====== Supplied information

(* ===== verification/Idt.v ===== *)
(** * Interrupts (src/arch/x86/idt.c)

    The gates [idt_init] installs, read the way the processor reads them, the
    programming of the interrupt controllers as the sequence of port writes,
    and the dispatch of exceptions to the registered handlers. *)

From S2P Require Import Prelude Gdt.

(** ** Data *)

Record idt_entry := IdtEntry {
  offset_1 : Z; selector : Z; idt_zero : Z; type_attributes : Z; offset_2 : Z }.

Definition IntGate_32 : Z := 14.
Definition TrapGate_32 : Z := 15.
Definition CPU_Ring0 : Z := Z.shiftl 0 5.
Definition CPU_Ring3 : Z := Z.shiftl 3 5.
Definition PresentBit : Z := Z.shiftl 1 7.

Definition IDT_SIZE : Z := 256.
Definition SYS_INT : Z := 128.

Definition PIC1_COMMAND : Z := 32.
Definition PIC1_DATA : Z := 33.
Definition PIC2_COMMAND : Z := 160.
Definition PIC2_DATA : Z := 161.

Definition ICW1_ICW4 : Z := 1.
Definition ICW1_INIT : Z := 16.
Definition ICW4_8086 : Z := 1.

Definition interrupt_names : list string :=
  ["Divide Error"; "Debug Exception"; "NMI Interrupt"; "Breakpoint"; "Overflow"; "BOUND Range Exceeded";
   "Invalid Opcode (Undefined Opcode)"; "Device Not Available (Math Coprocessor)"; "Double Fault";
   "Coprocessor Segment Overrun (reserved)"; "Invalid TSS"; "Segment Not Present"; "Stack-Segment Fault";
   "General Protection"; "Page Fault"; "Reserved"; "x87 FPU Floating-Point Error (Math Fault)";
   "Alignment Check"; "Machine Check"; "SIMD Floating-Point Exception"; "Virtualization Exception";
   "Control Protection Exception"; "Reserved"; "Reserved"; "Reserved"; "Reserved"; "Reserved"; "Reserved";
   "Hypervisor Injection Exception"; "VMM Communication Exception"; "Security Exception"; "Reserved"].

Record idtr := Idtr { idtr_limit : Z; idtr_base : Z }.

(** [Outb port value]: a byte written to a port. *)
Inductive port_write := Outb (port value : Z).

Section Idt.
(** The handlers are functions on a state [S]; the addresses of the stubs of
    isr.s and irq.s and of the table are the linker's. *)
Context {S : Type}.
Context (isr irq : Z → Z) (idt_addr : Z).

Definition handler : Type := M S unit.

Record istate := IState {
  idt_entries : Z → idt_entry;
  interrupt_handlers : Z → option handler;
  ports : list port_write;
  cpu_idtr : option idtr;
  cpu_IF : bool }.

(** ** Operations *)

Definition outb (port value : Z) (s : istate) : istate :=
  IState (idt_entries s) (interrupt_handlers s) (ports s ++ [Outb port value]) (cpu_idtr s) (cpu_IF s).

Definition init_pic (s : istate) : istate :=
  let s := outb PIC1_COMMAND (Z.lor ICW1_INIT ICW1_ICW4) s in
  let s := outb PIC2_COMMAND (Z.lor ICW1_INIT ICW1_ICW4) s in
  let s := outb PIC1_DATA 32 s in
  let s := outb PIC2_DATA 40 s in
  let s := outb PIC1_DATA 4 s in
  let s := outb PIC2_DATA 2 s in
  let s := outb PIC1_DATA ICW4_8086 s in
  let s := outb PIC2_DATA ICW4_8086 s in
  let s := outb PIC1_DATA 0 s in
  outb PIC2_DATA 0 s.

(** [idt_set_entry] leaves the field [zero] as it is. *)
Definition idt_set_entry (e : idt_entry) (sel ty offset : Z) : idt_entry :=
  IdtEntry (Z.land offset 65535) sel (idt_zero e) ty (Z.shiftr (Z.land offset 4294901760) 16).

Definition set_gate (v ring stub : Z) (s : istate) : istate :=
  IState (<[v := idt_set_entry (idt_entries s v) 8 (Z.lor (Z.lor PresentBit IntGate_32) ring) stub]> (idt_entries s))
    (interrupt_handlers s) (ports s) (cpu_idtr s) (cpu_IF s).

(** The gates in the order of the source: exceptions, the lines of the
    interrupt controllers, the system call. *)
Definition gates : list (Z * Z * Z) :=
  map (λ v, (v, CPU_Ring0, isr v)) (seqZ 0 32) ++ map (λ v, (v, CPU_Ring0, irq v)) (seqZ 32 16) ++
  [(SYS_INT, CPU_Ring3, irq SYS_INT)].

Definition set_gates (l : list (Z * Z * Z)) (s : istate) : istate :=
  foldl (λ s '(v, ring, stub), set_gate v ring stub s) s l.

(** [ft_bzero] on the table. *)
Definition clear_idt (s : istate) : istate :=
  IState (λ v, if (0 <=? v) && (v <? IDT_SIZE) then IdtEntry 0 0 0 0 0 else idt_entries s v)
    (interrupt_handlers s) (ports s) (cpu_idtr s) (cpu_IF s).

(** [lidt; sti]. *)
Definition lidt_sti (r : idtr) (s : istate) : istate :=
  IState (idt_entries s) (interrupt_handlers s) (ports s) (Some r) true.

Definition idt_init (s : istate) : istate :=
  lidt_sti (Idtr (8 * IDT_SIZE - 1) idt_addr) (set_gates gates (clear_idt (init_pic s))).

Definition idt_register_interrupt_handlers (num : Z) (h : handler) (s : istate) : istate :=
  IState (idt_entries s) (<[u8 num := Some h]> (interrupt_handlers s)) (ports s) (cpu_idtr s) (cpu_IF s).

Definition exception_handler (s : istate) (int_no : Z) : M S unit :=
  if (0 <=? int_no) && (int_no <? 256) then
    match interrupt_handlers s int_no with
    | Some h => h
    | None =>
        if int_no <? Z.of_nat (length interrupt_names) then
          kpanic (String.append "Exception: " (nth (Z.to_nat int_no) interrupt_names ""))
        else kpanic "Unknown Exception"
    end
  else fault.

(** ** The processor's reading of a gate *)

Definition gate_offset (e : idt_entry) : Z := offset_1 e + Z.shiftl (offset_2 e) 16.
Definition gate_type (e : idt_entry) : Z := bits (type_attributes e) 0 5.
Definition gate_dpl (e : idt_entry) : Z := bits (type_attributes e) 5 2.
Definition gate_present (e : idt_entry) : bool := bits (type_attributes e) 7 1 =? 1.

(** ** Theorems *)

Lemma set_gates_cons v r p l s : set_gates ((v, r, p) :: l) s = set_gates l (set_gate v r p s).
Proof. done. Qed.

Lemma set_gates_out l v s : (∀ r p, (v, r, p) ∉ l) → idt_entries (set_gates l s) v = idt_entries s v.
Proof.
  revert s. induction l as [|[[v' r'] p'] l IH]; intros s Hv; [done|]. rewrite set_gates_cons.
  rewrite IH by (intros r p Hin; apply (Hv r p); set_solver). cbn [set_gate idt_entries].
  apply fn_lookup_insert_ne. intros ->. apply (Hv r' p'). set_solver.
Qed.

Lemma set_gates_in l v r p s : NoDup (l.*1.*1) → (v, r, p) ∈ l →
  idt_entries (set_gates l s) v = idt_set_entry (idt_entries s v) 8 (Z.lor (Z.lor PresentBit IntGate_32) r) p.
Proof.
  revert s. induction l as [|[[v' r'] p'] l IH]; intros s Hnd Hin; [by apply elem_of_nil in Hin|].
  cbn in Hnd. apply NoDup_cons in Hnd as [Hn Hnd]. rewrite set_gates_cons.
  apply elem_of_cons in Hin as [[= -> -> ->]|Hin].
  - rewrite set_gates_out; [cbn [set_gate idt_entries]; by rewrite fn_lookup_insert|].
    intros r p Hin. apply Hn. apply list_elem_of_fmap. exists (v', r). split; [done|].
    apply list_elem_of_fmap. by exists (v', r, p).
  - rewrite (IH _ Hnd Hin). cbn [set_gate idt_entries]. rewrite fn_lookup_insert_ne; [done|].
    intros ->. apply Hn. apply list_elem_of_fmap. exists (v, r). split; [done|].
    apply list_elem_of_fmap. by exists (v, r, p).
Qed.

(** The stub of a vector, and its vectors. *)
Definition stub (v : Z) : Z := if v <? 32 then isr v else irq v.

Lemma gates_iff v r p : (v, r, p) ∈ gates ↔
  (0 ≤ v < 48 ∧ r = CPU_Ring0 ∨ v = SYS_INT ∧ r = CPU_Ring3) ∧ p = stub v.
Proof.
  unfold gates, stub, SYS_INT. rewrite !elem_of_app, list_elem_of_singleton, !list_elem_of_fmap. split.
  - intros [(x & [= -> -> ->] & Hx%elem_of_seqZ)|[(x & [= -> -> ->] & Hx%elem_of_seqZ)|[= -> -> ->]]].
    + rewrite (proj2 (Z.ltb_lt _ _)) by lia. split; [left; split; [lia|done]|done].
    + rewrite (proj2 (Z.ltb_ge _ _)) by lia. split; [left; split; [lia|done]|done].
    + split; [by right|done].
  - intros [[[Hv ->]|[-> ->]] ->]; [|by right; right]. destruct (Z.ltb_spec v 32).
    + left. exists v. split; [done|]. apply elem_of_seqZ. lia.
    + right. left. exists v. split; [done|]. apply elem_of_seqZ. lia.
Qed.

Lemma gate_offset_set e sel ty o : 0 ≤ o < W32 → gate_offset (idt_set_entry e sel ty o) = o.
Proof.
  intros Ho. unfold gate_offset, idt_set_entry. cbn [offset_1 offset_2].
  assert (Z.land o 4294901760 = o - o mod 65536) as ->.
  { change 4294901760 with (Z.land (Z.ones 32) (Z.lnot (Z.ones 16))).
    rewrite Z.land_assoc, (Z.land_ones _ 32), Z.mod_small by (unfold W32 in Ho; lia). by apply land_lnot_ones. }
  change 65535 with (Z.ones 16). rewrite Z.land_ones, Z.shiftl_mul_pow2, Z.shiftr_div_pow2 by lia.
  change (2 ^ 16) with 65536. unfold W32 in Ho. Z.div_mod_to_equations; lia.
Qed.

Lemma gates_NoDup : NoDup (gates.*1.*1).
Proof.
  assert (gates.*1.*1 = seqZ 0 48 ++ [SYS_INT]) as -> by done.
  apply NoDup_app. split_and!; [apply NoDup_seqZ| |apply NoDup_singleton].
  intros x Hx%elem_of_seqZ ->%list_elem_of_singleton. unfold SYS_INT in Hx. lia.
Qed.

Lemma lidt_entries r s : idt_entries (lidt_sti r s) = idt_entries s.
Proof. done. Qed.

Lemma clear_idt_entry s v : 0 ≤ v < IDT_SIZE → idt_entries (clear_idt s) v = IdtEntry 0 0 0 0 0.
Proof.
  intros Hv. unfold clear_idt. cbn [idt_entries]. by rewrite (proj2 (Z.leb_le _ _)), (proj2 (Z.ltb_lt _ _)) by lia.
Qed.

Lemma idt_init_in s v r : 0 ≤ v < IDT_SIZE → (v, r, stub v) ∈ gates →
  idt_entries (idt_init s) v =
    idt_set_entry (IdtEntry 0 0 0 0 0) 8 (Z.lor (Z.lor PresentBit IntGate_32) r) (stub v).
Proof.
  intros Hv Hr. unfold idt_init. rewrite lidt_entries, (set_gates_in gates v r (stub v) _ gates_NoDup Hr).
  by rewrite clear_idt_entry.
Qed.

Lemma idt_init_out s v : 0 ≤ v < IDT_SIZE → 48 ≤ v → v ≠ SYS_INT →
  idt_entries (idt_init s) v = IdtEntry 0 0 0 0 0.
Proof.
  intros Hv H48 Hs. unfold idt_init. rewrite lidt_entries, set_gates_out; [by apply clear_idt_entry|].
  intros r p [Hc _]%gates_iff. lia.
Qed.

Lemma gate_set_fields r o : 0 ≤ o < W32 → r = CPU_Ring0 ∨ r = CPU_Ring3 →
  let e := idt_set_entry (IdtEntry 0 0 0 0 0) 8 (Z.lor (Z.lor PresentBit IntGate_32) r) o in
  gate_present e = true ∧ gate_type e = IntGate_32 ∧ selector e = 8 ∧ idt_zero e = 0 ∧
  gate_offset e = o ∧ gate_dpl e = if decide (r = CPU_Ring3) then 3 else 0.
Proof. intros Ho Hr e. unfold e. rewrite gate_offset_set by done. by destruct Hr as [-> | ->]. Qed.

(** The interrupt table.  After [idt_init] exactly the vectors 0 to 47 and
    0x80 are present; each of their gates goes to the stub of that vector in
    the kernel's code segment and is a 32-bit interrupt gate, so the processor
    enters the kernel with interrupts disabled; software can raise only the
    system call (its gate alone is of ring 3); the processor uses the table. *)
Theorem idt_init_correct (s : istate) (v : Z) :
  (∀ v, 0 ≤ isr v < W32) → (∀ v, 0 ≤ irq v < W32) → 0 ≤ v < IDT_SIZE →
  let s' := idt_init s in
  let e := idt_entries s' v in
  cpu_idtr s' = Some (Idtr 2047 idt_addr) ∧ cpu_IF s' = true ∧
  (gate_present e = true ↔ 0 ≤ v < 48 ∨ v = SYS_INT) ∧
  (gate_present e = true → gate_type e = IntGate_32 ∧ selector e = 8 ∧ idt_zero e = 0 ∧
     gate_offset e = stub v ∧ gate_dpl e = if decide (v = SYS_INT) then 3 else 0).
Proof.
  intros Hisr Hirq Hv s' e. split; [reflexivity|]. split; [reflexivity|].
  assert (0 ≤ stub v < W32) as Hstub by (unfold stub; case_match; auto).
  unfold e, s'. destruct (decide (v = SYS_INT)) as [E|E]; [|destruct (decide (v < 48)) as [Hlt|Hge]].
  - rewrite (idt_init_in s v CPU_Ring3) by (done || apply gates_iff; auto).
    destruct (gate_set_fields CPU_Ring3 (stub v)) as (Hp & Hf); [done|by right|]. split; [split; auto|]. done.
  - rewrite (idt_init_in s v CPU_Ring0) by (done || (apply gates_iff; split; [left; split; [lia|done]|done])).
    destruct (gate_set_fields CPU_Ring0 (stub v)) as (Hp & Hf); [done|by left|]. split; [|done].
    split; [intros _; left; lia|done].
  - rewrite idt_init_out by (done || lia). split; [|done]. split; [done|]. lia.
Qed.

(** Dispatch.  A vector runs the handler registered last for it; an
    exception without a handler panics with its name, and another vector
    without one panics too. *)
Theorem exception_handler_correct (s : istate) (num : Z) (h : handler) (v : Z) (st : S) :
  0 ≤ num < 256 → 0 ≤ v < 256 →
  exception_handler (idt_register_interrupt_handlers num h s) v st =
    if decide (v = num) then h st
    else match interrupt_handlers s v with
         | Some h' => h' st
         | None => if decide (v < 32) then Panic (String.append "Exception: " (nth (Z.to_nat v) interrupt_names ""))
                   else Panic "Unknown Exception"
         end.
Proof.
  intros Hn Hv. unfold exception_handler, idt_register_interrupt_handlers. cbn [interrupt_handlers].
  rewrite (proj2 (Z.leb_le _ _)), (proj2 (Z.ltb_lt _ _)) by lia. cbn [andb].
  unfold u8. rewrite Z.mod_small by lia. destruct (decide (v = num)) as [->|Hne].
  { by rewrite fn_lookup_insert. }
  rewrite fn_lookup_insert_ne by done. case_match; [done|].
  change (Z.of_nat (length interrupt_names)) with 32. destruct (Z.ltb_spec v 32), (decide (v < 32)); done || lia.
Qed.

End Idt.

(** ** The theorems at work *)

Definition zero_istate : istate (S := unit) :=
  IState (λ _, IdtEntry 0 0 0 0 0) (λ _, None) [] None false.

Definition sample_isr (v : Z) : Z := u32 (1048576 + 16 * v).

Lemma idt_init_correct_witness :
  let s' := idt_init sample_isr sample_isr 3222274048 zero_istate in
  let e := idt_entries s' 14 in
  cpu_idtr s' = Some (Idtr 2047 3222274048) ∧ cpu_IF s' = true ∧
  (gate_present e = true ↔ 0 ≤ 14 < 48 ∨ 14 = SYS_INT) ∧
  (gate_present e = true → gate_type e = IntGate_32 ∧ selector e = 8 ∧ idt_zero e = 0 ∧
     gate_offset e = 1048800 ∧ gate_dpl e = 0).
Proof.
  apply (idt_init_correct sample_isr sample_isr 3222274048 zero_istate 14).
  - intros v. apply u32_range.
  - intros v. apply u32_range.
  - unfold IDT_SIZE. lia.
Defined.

============

• What the task asks: Give only the number of lines in the preceding material that contain the string "Floating".

• Written answer: 2